Photos: Marcella_Ruiz_Cruz

VIENNA / Academy Theater of the Burgtheater:
THE TRANSFORMATION according to Franz Kafka
Premiere: January 20, 2024

Illustrating prose has long been commonplace in our theaters. Novels and stories are constantly being dramatized on the stage. The reader who engages with Franz Kafka’s most famous story, “The Metamorphosis”, will decide with himself and the author how he imagines Gregor Samsa, who has become a “monstrous vermin”, and what Kafka wanted to say to him in this cryptic story .

Director Lucia Bihlerwhich is now bringing this work to the Academy Theater stage, has decided, as she said in the APA interview, “not to want to answer the questions that this metaphor raises.”

So what does she do? First, a short background story – the black-clad family members of Gregor Samsa (who are also joined, in a possible dramaturgical leap, by Franz Kafka himself), initially sing the famous first sentence of the story in chorus and in canon. “When Gregor Samsa woke up one morning from troubled dreams, he found himself transformed in his bed into a monstrous vermin.”

Some people may not have gotten beyond this first sentence, and their hope of learning something concrete regarding the content of the story will be severely disappointed. (One remembers the classic American joke: “Have you read Anna Karenina?” “No, but I know the movie.”)

Of course, the text is far too long to fully realize, but Kafka delves into Samsa’s inner life often enough – how he reacts when he has to understand his insect existence, how he perceives his family’s behavior, how he, to a certain extent, chose himself dies in order to no longer burden her, that is not verbalized here at all.

There are pictures for that, colorful pictures of Pia Maria Mackert, Gregor’s room in kitsch colors.

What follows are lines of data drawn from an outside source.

Lemma Reconcile_writes_probed_status_witness :
  let obj := member1_with member1_endpoint ready_status in
  let out := run world (Reconcile asciiEqualFold member1_request)
                 (world_probe "ok" None None) in
  In (CStatusUpdate obj None) (trace out)
  /\ exists fc t,
       In (CGetFederatedCluster member1_key (inl fc)) (trace out)
       /\ In (CNow t) (trace out)
       /\ Name obj = Name fc /\ Namespace obj = Namespace fc /\ Spec obj = Spec fc
       /\ In (Conditions (Status obj)) (probe_outcomes t).
Proof.
  cbn zeta. split; [exact member1_update_in_trace|].
  exact (Reconcile_writes_probed_status asciiEqualFold world _ member1_request
           _ _ member1_update_in_trace).
Defined.

Lemma Reconcile_never_writes_ConfigMalformed_witness :
  let obj := member1_with member1_endpoint ready_status in
  In (CStatusUpdate obj None)
     (trace (run world (Reconcile asciiEqualFold member1_request)
               (world_probe "ok" None None)))
  /\ Forall (fun cond => CondType cond <> ClusterConfigMalformed)
            (Conditions (Status obj)).
Proof.
  cbn zeta. split; [exact member1_update_in_trace|].
  exact (Reconcile_never_writes_ConfigMalformed asciiEqualFold world _
           member1_request _ _ member1_update_in_trace).
Defined.

Lemma Reconcile_update_success_witness :
  let out := run world (Reconcile asciiEqualFold member1_request)
                 (world_probe "ok" None None) in
  In (CStatusUpdate (member1_with member1_endpoint ready_status) None) (trace out)
  /\ result out = Some (Result_zero, None)
  /\ last (trace out)
     = Some (CLogInfo "Success to update cluster status" member1_key).
Proof.
  cbn zeta. split; [exact member1_update_in_trace|].
  exact (Reconcile_update_success asciiEqualFold world _ member1_request
           _ member1_update_in_trace).
Defined.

This room changes in detail from time to time, but always looks as if David Hockney painted it. An artificial world that is difficult to navigate. Inside you will find yourself in a bright orange jacket (costumes: Victoria Behr) Gregor Samsa already as a beetle:

It’s definitely the best idea of ​​the evening to come from the actress/dancer/choreographer Paulina Alps because the inner life of the character is not verbalized according to the director’s concept (except as a final punch line, where Samsa himself speaks the opening sentence once more – although he should actually be dead there), the insect’s body language is the best effect of the evening .

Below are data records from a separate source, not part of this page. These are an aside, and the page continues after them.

(** What remains: in case PhEDEx does not say anything about this dataset. *)
Definition set_unknown (dataset : Dataset) : Dataset :=
  mkDataset (name dataset) STAT_UNKNOWN (data_type dataset) 0 0 (is_open dataset)
    (last_update dataset) (blocks dataset).

Fixpoint set_entries (list_chunk : list Dataset) (done : list Dataset)
    (open_blocks : list Block) (source : list data_entry)
    : option (list Dataset * list Dataset * list Block) :=
  match source with
  | [] => Some (done, list_chunk, open_blocks)
  | ds_entry :: rest =>
      match take_dataset (d_name ds_entry) list_chunk with
      | None => None
      | Some (dataset, list_chunk') =>
          let '(dataset', open_blocks') := set_entry dataset open_blocks ds_entry in
          set_entries list_chunk' (done ++ [dataset']) open_blocks' rest
      end
  end.

(** [set_constituent] on the answer of PhEDEx: the datasets PhEDEx reported
    on, in the order of the answer, the other datasets of the chunk, and the
    blocks to check with DBS; [None] is [StopIteration]. *)
Definition set_constituent (list_chunk : list Dataset) (source : list data_entry)
    : option (list Dataset * list Dataset * list Block) :=
  match set_entries list_chunk [] [] source with
  | None => None
  | Some (done, remaining, open_blocks) =>
      Some (done, map set_unknown remaining, open_blocks)
  end.

(** What [set_constituent] makes of a dataset [before] that PhEDEx reported
    on. *)
Definition reported (before after : Dataset) : Prop :=
  name after = name before /\
  data_type after = data_type before /\
  last_update after = last_update before /\
  blocks before `prefix_of` blocks after /\
  status after = STAT_VALID /\
  size after = Zsum (map block_size (blocks after)) /\
  num_files after = Zsum (map block_num_files (blocks after)).

Lemma take_dataset_Some (dname : string) (list_chunk rest : list Dataset)
    (found : Dataset) :
  take_dataset dname list_chunk = Some (found, rest) ->
  name found = dname /\ list_chunk ≡ₚ found :: rest.
Proof.
  revert rest. induction list_chunk as [|d chunk IH]; intros rest; simpl; [done|].
  destruct (String.eqb_spec (name d) dname) as [Heq|Hne].
  - intros [= <- <-]. done.
  - destruct (take_dataset dname chunk) as [[found' rest']|]; [|done].
    intros [= <- <-]. destruct (IH rest' eq_refl) as [Hname Hperm].
    split; [done|]. rewrite Hperm. apply perm_swap.
Qed.

Lemma take_dataset_None (dname : string) (list_chunk : list Dataset) :
  take_dataset dname list_chunk = None <-> dname ∉ map name list_chunk.
Proof.
  induction list_chunk as [|d chunk IH]; simpl.
  - split; [intros _; apply not_elem_of_nil|done].
  - destruct (String.eqb_spec (name d) dname) as [Heq|Hne].
    + split; [done|]. intros Hnot. exfalso. apply Hnot. rewrite Heq. by left.
    + rewrite not_elem_of_cons. destruct (take_dataset dname chunk) as [[found rest]|].
      * split; [done|]. intros [_ Hnot]. by apply IH in Hnot.
      * split; [|done]. intros _. split; [congruence|]. by apply IH.
Qed.

Lemma add_block_entries_blocks (entries : list data_block_entry)
    (dataset : Dataset) (open_blocks : list Block) :
  let st := foldl add_block_entry (dataset, open_blocks) entries in
  name (fst st) = name dataset /\
  data_type (fst st) = data_type dataset /\
  last_update (fst st) = last_update dataset /\
  is_open (fst st) = is_open dataset /\
  blocks dataset `prefix_of` blocks (fst st).
Proof.
  revert dataset open_blocks.
  induction entries as [|entry entries IH]; intros dataset open_blocks; simpl.
  - by split_and!.
  - unfold add_block_entry at 2.
    destruct (find_block dataset _) as [block|].
    + destruct (_ && _); apply IH.
    + match goal with
      | |- context [foldl add_block_entry (if _ then (?d, ?o1) else (?d, ?o2)) entries] =>
          assert (H : forall o, name (fst (foldl add_block_entry (d, o) entries))
                                = name dataset /\
                                data_type (fst (foldl add_block_entry (d, o) entries))
                                = data_type dataset /\
                                last_update (fst (foldl add_block_entry (d, o) entries))
                                = last_update dataset /\
                                is_open (fst (foldl add_block_entry (d, o) entries))
                                = is_open dataset /\
                                blocks dataset
                                  `prefix_of` blocks (fst (foldl add_block_entry (d, o)
                                                             entries)))
      end.
      { intros o. destruct (IH (mkDataset (name dataset) (status dataset)
                                  (data_type dataset) (size dataset) (num_files dataset)
                                  (is_open dataset) (last_update dataset)
                                  (blocks dataset ++ [mkBlock
                                     (internal_name (name dataset) (db_name entry))
                                     (db_bytes entry) (db_files entry) false])) o)
          as (H1 & H2 & H3 & H4 & H5). simpl in *.
        split_and!; try done. etrans; [|exact H5]. by apply prefix_app_r. }
      destruct (_ && _); apply H.
Qed.

Lemma set_entry_reported (dataset : Dataset) (open_blocks : list Block)
    (ds_entry : data_entry) :
  reported dataset (fst (set_entry dataset open_blocks ds_entry)).
Proof.
  unfold set_entry.
  pose proof (add_block_entries_blocks (d_block ds_entry)
                (mkDataset (name dataset) (status dataset) (data_type dataset)
                   (size dataset) (num_files dataset)
                   (String.eqb (d_is_open ds_entry) "y") (last_update dataset)
                   (blocks dataset)) open_blocks) as (H1 & H2 & H3 & H4 & H5).
  destruct (foldl add_block_entry _ (d_block ds_entry)) as [dataset' open_blocks'].
  simpl in *. by split_and!.
Qed.

Lemma set_entries_reported (all_datasets : list Dataset) (source : list data_entry)
    (list_chunk done : list Dataset) (open_blocks : list Block)
    (done' remaining : list Dataset) (open_blocks' : list Block) :
  set_entries list_chunk done open_blocks source = Some (done', remaining, open_blocks') ->
  Forall (fun d => exists before, before ∈ all_datasets /\ reported before d) done ->
  (forall d, d ∈ list_chunk -> d ∈ all_datasets) ->
  Forall (fun d => exists before, before ∈ all_datasets /\ reported before d) done' /\
  (forall d, d ∈ remaining -> d ∈ all_datasets) /\
  map name done' = map name done ++ map d_name source /\
  (length done' + length remaining = length done + length list_chunk)%nat.
Proof.
  revert list_chunk done open_blocks.
  induction source as [|ds_entry source IH]; intros list_chunk done open_blocks; simpl.
  - intros [= <- <- <-] Hdone Hchunk. rewrite app_nil_r. by split_and!.
  - destruct (take_dataset (d_name ds_entry) list_chunk) as [[dataset chunk']|] eqn:Htake;
      [|done].
    apply take_dataset_Some in Htake as [Hname Hperm].
    pose proof (set_entry_reported dataset open_blocks ds_entry) as Hreported.
    destruct (set_entry dataset open_blocks ds_entry) as [dataset' open_blocks1].
    simpl in Hreported.
    intros Hrest Hdone Hchunk.
    destruct (IH _ _ _ Hrest) as (H1 & H2 & H3 & H4).
    { apply Forall_app. split; [done|]. apply Forall_singleton.
      exists dataset. split; [|done]. apply Hchunk. rewrite Hperm. by left. }
    { intros d Hd. apply Hchunk. rewrite Hperm. by right. }
    split_and!; [done|done| |].
    + rewrite H3, map_app. simpl. rewrite <- app_assoc. simpl.
      destruct Hreported as (-> & _). by rewrite Hname.
    + rewrite H4, length_app. simpl. apply Permutation_length in Hperm.
      simpl in Hperm. lia.
Qed.

Lemma set_entries_returns (source : list data_entry) (list_chunk done : list Dataset)
    (open_blocks : list Block) :
  NoDup (map d_name source) ->
  (forall dname, dname ∈ map d_name source -> dname ∈ map name list_chunk) ->
  is_Some (set_entries list_chunk done open_blocks source).
Proof.
  revert list_chunk done open_blocks.
  induction source as [|ds_entry source IH]; intros list_chunk done open_blocks;
    simpl; [eauto|].
  intros Hnodup Hknown. apply NoDup_cons in Hnodup as [Hfresh Hnodup].
  destruct (take_dataset (d_name ds_entry) list_chunk) as [[dataset chunk']|] eqn:Htake.
  - apply take_dataset_Some in Htake as [Hname Hperm].
    destruct (set_entry dataset open_blocks ds_entry) as [dataset' open_blocks1].
    apply IH; [done|]. intros dname Hdname.
    assert (Hin : dname ∈ map name list_chunk) by (apply Hknown; by right).
    rewrite Hperm in Hin. simpl in Hin. apply elem_of_cons in Hin as [Heq|Hin]; [|done].
    exfalso. apply Hfresh. by rewrite <- Hname, <- Heq.
  - apply take_dataset_None in Htake. exfalso. apply Htake, Hknown. by left.
Qed.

Lucia Bihler has deleted the other characters in the story (the authorized representative, the subtenants, the waitress) and concentrates entirely on the family, and that’s what it’s all regarding – father, mother, sister. As long as Gregor alone fed them all and paid their debts, he was a valued (if exploited) member of the family. When he becomes useless as a beetle/insect/vermin, he just becomes a burden. The “people” of the family are transformed into dolls with cardboard heads and artificial-looking clothes, gradually acting out the exclusion of the unnecessary in a few scenes, which are, however, fairly uniform.

There are effects that work without making any profound sense – suddenly the room is tiny, so Gregor is comparatively huge, then he shrinks into an (artificial) doll that the adults handle. But these are all just images, the cruel psychology behind everything hardly comes through.

Above all, because the evening has a cardinal flaw – it pays far too little attention to Kafka’s text (apart from a few fragments, sometimes played by one actor, sometimes by another). Great literature, melted together into an almost pantomime.

The family itself is of a comfortable middle class, but gradually shows its toughness – Stefanie Dvorak as the daughter, Dorothee Hartinger as the mother, Philipp Hauss from father.

A convincing, slim, dark Kafka-like figure poses Jonas Hackmann on stage, he should just work on the precision of his language.

Anyone who has taken the trouble to read the story once more before attending the performance will honestly have to say that not even a minimal fraction of what Kafka wrote is conveyed here. The poet always gives you goosebumps when you read it. The non-stop, hour-and-a-half “colorful evening” in the Academy Theater, however, produces little more than boredom.